** Data follows **

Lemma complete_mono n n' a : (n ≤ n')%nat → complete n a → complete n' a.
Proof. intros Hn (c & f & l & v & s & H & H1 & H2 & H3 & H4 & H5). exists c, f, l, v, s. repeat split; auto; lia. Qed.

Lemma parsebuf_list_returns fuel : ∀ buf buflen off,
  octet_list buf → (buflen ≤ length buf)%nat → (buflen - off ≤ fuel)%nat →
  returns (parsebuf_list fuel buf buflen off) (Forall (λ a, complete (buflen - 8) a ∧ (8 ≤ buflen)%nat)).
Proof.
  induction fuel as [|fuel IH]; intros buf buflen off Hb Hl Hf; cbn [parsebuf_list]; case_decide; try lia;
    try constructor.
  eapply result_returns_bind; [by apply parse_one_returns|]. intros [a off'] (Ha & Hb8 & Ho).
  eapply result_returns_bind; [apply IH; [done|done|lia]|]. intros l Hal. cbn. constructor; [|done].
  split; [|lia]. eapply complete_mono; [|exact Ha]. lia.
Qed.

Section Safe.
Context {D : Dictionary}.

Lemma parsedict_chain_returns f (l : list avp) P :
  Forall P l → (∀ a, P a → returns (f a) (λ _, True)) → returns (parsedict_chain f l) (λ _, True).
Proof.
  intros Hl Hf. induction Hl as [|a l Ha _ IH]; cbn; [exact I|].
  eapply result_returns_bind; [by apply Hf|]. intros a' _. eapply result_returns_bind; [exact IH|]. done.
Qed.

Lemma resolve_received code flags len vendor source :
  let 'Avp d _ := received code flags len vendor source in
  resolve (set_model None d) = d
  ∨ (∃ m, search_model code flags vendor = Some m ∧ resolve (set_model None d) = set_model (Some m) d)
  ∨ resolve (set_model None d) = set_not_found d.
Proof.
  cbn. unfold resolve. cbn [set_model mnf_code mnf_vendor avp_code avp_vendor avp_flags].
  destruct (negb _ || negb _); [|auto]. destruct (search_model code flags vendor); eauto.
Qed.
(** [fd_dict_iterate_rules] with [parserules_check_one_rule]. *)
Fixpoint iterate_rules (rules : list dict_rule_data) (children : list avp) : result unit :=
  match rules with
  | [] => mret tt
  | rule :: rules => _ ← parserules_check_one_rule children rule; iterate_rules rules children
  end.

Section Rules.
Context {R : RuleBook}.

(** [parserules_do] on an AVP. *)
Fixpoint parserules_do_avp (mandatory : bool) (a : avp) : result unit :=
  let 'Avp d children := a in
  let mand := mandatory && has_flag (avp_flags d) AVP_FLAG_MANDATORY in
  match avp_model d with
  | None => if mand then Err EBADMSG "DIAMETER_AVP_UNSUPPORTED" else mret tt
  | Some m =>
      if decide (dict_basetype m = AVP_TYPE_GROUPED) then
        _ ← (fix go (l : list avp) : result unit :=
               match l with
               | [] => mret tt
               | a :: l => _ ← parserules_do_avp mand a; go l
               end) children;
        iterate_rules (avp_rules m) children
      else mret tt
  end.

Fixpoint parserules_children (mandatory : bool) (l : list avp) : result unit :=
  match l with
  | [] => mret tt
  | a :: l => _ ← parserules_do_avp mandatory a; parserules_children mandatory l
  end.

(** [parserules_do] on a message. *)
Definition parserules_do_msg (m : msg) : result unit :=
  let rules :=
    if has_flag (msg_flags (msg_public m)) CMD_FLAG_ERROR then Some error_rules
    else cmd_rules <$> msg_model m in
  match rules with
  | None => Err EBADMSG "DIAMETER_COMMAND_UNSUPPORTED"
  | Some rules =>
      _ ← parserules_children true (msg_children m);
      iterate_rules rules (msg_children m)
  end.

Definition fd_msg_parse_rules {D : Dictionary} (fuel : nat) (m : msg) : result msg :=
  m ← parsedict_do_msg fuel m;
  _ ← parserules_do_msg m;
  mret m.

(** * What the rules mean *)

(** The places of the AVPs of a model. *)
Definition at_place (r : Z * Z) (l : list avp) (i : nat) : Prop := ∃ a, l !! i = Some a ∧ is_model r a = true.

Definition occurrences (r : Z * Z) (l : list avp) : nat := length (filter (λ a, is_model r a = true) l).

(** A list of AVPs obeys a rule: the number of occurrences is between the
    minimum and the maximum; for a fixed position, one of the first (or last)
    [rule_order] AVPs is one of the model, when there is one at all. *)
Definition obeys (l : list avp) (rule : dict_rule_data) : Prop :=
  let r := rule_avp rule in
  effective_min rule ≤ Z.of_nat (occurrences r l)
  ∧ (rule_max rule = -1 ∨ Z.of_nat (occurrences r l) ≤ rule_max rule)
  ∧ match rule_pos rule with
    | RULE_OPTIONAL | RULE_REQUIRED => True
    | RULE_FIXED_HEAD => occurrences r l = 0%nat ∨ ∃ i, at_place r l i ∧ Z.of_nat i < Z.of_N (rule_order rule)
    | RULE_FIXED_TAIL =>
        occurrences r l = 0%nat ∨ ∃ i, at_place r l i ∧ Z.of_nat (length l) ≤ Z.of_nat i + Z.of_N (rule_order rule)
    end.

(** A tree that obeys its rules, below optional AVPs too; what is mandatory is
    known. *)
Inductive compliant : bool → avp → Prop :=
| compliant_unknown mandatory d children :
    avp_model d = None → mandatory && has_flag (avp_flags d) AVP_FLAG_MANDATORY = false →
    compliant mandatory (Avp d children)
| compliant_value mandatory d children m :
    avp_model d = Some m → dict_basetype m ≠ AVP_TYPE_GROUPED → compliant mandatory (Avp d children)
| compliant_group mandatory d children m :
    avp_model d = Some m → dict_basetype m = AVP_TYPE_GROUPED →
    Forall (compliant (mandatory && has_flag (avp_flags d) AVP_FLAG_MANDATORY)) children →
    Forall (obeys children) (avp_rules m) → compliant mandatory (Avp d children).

** End of Data **

Problem to work on:
In the listing above, find the line containing "Fixpoint parserules_do_avp (mandatory" and the line containing "if decide (dict_basetype", then retype both and every line between them exactly, with nothing else.

Response box:
Fixpoint parserules_do_avp (mandatory : bool) (a : avp) : result unit :=
  let 'Avp d children := a in
  let mand := mandatory && has_flag (avp_flags d) AVP_FLAG_MANDATORY in
  match avp_model d with
  | None => if mand then Err EBADMSG "DIAMETER_AVP_UNSUPPORTED" else mret tt
  | Some m =>
      if decide (dict_basetype m = AVP_TYPE_GROUPED) then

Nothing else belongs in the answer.